A direct fluorescence-based assay for RGS domain GTPase accelerating activity

Abstract

Diverse extracellular signals regulate seven transmembrane-spanning receptors to modulate cellular physiology. These receptors signal primarily through activation of heterotrimeric guanine nucleotide binding proteins (G proteins). A major determinant of heterotrimeric G protein signaling in vivo and in vitro is the intrinsic GTPase activity of the Gα subunit. RGS (regulator of G protein signaling) domain-containing proteins are GTPase accelerating proteins specific for Gα subunits. In this article, we describe the use of the ribose-conjugated fluorescent guanine nucleotide analog BODIPYFL-GTP as a spectroscopic probe to measure intrinsic and RGS protein-catalyzed nucleotide hydrolysis by Gα o.

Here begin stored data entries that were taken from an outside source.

(* ===== verification/HeapWrites.v ===== *)
(** * Writing a heap

    [reserve], [put], [insert], [delete], [free_slot] and [create] against the rows of the heap
    ([heap_rep]): each changes the row it is given and no other. *)

From S2P Require Import Control Prelude Errors Bytes Crc Page HeapPage HeapPlace.
From S2P Require Import Wal WalFacts PageWrite PageWriteFacts WalPayload DataFile BufferPool BufferFacts PoolTheorems.
From S2P Require Import Disk DiskFacts Alloc AllocFacts PageSetFacts Heap OverflowFacts HeapFacts.

#[local] Open Scope Z_scope.

Lemma lookup_placed (slot j : nat) (x : option (list Z * bool)) rs :
  <[slot := x]> (pad slot rs) !! j ≫= id = if decide (j = slot) then x else rs !! j ≫= id.
Proof.
  unfold pad. assert (Hlen : (slot < length (rs ++ replicate (slot + 1 - length rs) None))%nat) by (rewrite length_app, length_replicate; lia).
  case_decide as Hj; [subst j; by rewrite list_lookup_insert_eq|]. rewrite list_lookup_insert_ne by done.
  destruct (decide (j < length rs)%nat); [by rewrite lookup_app_l|]. rewrite lookup_app_r, (lookup_ge_None_2 rs) by lia.
  destruct (_ !! (j - length rs)%nat) eqn:H; [|done]. by apply lookup_replicate in H as [-> _].
Qed.

Section thread.
Context (me : ThreadId) (h : Heap).

(** The row of one address replaced. *)
Definition with_row (k : PageId * nat) (row : option Row) (M : gmap (PageId * nat) Row) : gmap (PageId * nat) Row :=
  partial_alter (λ _, row) k M.

Lemma heap_chain_change s s' i rs next rs' current ps :
  heap_page s i rs next → heap_page s' i rs' next → (∀ j, j ∈ ps → j ≠ i → seen s' j = seen s j) → heap_chain s current ps → heap_chain s' current ps.
Proof using Type.
  intros Hp Hp' Hs. revert current. induction ps as [|j ps IH]; intros current; [done|]. intros (-> & rsj & nextj & Hj & Hc). split; [done|].
  destruct (decide (j = i)) as [->|Hne].
  - destruct (heap_page_inj _ _ _ _ _ _ Hp Hj) as [<- <-]. exists rs', next. split; [done|]. apply IH; [|done]. intros j Hin. apply Hs. by right.
  - exists rsj, nextj. split; [apply (heap_page_seen s); [by apply Hs; [left|]|done]|]. apply IH; [|done]. intros k Hin. apply Hs. by right.
Qed.

Section change.
Context (s s' : DiskStorage) (l l' ps : list PageId) (M : gmap (PageId * nat) Row) (i : PageId) (slot : nat).
Context (rs rs' : list (option (list Z * bool))) (next : option PageId) (c : option (list Z * bool)) (row : option Row) (n m : nat).

Lemma heap_rep_change :
  heap_rep h s l ps M → ahead me s l s' l' n m {[i]} → i ∈ ps → heap_page s i rs next → heap_page s' i rs' next →
  (∀ j, rs' !! j ≫= id = if decide (j = slot) then c else rs !! j ≫= id) → row_rep s' l' c row →
  (∀ r j, row = Some r → j ∈ r.2 → j ∉ ps ∧ ∀ k' row', M !! k' = Some row' → j ∈ row'.2 → k' = (i, slot)) →
  heap_rep h s' l' ps (with_row (i, slot) row M).
Proof using Type.
  intros H Ha Hi Hp Hp' Hrs Hrow Hids. pose proof H as [Hc Hn Hu Hr Hd Hap]. unfold with_row.
  assert (Hs : ∀ j, j ∈ ps → j ≠ i → seen s' j = seen s j) by (intros j Hj Hne; apply (h_seen _ _ _ _ _ _ _ _ Ha); [by apply Hu|set_solver]).
  assert (HX : ∀ k row' j, M !! k = Some row' → j ∈ row'.2 → j ≠ i) by (intros k row' j Hk Hj ->; by destruct (Hap k row' i Hk Hj)).
  split.
  - eapply heap_chain_change; [exact Hp|exact Hp'|exact Hs|exact Hc].
  - done.
  - intros j Hj. by apply (h_use _ _ _ _ _ _ _ _ Ha), Hu.
  - intros j rsj nextj sj Hj Hpj. destruct (decide ((j, sj) = (i, slot))) as [[= -> ->]|Hne].
    + rewrite lookup_partial_alter_eq. destruct (heap_page_inj _ _ _ _ _ _ Hp' Hpj) as [<- _]. rewrite Hrs, decide_True by done. done.
    + rewrite lookup_partial_alter_ne by done.
      assert (Hold : row_rep s l (rsj !! sj ≫= id) (M !! (j, sj))).
      { destruct (decide (j = i)) as [->|Hji].
        - destruct (heap_page_inj _ _ _ _ _ _ Hp' Hpj) as [<- _]. rewrite Hrs, decide_False by congruence. by eapply Hr.
        - eapply Hr; [done|]. eapply heap_page_seen; [|exact Hpj]. symmetry. by apply Hs. }
      eapply row_rep_ahead; [exact Ha| |exact Hold]. intros r q Hq Hin. specialize (HX (j, sj) r q Hq Hin). set_solver.
  - intros j sj. destruct (decide ((j, sj) = (i, slot))) as [[= -> ->]|Hne]; [done|]. rewrite lookup_partial_alter_ne by done. apply Hd.
  - intros k r j. destruct (decide (k = (i, slot))) as [->|Hne].
    + rewrite lookup_partial_alter_eq. intros Hrw Hj. destruct (Hids r j Hrw Hj) as [H1 H2]. split; [done|].
      intros k' row'. destruct (decide (k' = (i, slot))) as [->|Hne']; [done|]. rewrite lookup_partial_alter_ne by done. apply H2.
    + rewrite lookup_partial_alter_ne by done. intros Hk Hj. destruct (Hap k r j Hk Hj) as [H1 H2]. split; [done|].
      intros k' row'. destruct (decide (k' = (i, slot))) as [->|Hne']; [|rewrite lookup_partial_alter_ne by done; apply H2].
      rewrite lookup_partial_alter_eq. intros Hrw Hj'. destruct (Hids row' j Hrw Hj') as [_ H3]. symmetry. by eapply H3.
Qed.
End change.

(** ** The change of one page *)

Lemma placed_good i p q : page_good i p → heap_ok q → same_identity q p → page_good i q ∧ heap_next q = heap_next p.
Proof using Type. intros Hg Hq Hs. split; [apply (identity_good i p); [done|apply Hq|done]|by apply same_next]. Qed.

(** A change of a page of the heap under its pin, its number raised with it, and marked. *)
Lemma wp_change_row {R} i (change : Page → R * Page) page q lsn Q E s :
  disk_ok me (Some i) ∅ s → current s i page → (lsn ≤ u64_max)%N →
  (change page).2 = raise_lsn lsn q → page_good i q → heap_ok q →
  (∀ s1, (∀ Q', (∀ s2, disk_ok me (Some i) ∅ s2 → like s s2 → (∀ j, j ≠ i → seen s2 j = seen s j) →
      heap_page s2 i (HeapPage.records q) (heap_next q) → Q' () s2) → wp (pool_mark_dirty i lsn) Q' E s1) → Q (change page).1 s1) →
  wp (with_page_mut me i change) Q E s.
Proof using Type.
  intros Hok Hc Hl Hch Hg Hk HQ. pose proof Hg as (Hp & _).
  assert (Hrg : page_good i (raise_lsn lsn q)) by (apply (good_same_logged i q); [by apply raise_lsn_ok|by apply same_logged_raise_lsn|done]).
  eapply wp_change_at; [done|exact Hc|by rewrite Hch|]. rewrite Hch. intros s1 H1 Hl1 [Hs1 Ho1] Hc1. apply HQ. intros Q' HQ'.
  eapply wp_mark; [done|done|done|exact Hc1|]. intros s2 H2 Hl2 Hrep. apply HQ'; [done|by transitivity s1| |].
  - intros j Hj. destruct Hrep as [_ ->]; [|done]. by apply Ho1.
  - exists q. split_and!; try done. apply (holds_alike s2 i (raise_lsn lsn q)); [done|by apply same_logged_raise_lsn|].
    by eapply (holds_raise s1 s2 i lsn).
Qed.

Lemma wp_put_inline s l ps M rid bytes lsn :
  disk_ok me None ∅ s → alloc_ok s l → heap_rep h s l ps M → rid_page rid ∈ ps → Forall is_byte bytes → (lsn ≤ u64_max)%N →
  (length bytes ≤ MAX_INLINE_LEN)%nat →
  wp (put me h rid bytes lsn)
    (λ b s', ∃ rs next, heap_page s (rid_page rid) rs next ∧
      if b then takes rs (slot_nat rid) (length bytes) ∧ ahead me s l s' l 0 1 {[rid_page rid]} ∧ heap_rep h s' l ps (with_row (key rid) (Some (bytes, [])) M)
      else ¬ takes rs (slot_nat rid) (length bytes) ∧ same_pages me s s')
    (λ _ s', same_pages me s s' ∧ ¬ willing s) s.
Proof using Type.
  intros Hok Ha H Hp Hb Hl Hlen. destruct (heap_rep_page _ _ _ _ _ _ H Hp) as (rs & next & Hpage & Hid).
  unfold put. rewrite (proj2 (Nat.ltb_ge _ _)) by done. eapply wp_heap_pinned; [done..| |done].
  intros s1 page H1 Hl1 Hv1 Hc Hh Hk Hr Hn. destruct (place_at_spec page (slot_nat rid) bytes false Hk Hb) as [Hfit Hno].
  destruct (fits_at page (slot_nat rid) (length bytes)) eqn:Hf.
  - apply (fits_at_iff _ _ _ Hk) in Hf. destruct (Hfit Hf) as (q & Hq & Hkq & Hsq & Hrq).
    destruct (placed_good (rid_page rid) page q (proj1 Hh) Hkq Hsq) as [Hgq Hnq].
    apply wp_bind. set (change := λ p : Page, _). assert (Hch : change page = (true, raise_lsn lsn q)) by (unfold change; by rewrite Hq).
    eapply wp_change_row; [done|exact Hc|exact Hl|by rewrite Hch|done|done|]. rewrite Hch. cbn [fst negb]. intros s2 Hmark.
    apply wp_bind, Hmark. intros s3 H3 Hl3 Ho3 Hp3. apply wp_bind. eapply wp_in_progress; [done|]. intros s4 H4 Hl4 Hv4. apply wp_ret. split; [done|].
    intros s5 H5 Hl5 Hv5. exists rs, next. split; [done|]. cbn. split; [by rewrite <- Hr; apply room_for_takes|].
    assert (Hah : ahead me s l s5 l 0 1 {[rid_page rid]}).
    { apply like_ahead_at; [done|done| | |by apply (hr_use _ _ _ _ _ H _ Hp)].
      - transitivity s1; [done|]. transitivity s3; [done|]. by transitivity s4.
      - intros j Hj. by rewrite Hv5, Hv4, Ho3, Hv1. }
    assert (Hp5 : heap_page s5 (rid_page rid) (HeapPage.records q) next).
    { rewrite <- Hn, <- Hnq. apply (heap_page_seen s3); [by rewrite Hv5, Hv4|done]. }
    split; [done|].
    unfold key. eapply (heap_rep_change s s5 l l ps M); [done|exact Hah|done|exact Hpage|exact Hp5| | |].
    + intros j. rewrite Hrq, Hr. apply lookup_placed.
    + done.
    + intros r j [= <-] []%not_elem_of_nil.
  - assert (Hnr : ¬ room_for page (slot_nat rid) (length bytes)) by (intros Hrm%(fits_at_iff _ _ _ Hk); congruence).
    apply wp_bind. set (change := λ p : Page, _). assert (Hch : change page = (false, page)) by (unfold change; by rewrite (Hno Hnr)).
    eapply wp_change_nothing; [done|exact Hc|by rewrite Hch|]. rewrite Hch. cbn [fst negb]. intros s2 H2 Hl2 Hv2. apply wp_ret. split; [done|].
    intros s3 H3 Hl3 Hv3. exists rs, next. split; [done|]. cbn. split; [rewrite <- Hr; by rewrite <- room_for_takes|].
    split_and!; [done|transitivity s1; [done|by transitivity s2]|intros j; by rewrite Hv3, Hv2].
Qed.

(** The commit of one page of the heap. *)
Lemma wp_commit_row set i before q on_page s l :
  disk_ok me None ∅ s → alloc_ok s l → in_use s l i → staged set = [mkStaged i before q] → holds s i before → page_good i q → heap_ok q →
  page_hook me on_page →
  wp (commit me set on_page) (λ _ s', ahead me s l s' l 0 1 {[i]} ∧ heap_page s' i (HeapPage.records q) (heap_next q))
    (λ _ s', kept me s l s' l {[i]} ∧ ¬ can_grow s 0 1) s.
Proof using Type.
  intros Hok Ha [Hlt Hni] Hset Hb Hg Hk Hh. eapply wp_mono; [apply (wp_commit_ahead me set on_page s l {[i]} 1); [done|done| |done| | | |by rewrite Hset|lia]| |].
  - rewrite Hset. split; [apply NoDup_singleton|by intros st ->%list_elem_of_singleton..].
  - rewrite Hset. cbn. set_solver.
  - intros j ->%elem_of_singleton. done.
  - rewrite Hset. unfold PAGES_PER_RECORD. cbn. lia.
  - intros _ s' [H1 H2]. split; [done|]. exists q. split_and!; try done. apply (H2 (mkStaged i before q)). rewrite Hset. by left.
  - intros e s' [H1 H2]. by split.
Qed.

Lemma like_in_use s s' l i : like s s' → in_use s l i → in_use s' l i.
Proof using Type. intros Hl. unfold in_use. by rewrite (l_control _ _ Hl). Qed.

BODIPYFL-GTP bound to Gα o exhibits a 200% increase in fluorescence quantum yield. Hydrolysis of BODIPYFL-GTP to BODIPYFL-GDP reduces the quantum yield to 27% above its unbound value. We demonstrate that BODIPYFL-GTP can be used as a rapid real-time probe for measuring RGS domain-catalyzed GTP hydrolysis by Gα o. We demonstrate the effectiveness of this assay in the analysis of loss-of-function point mutants of both Gα o and RGS12. This assay should be useful in screening for and analyzing RGS protein inhibitory compounds.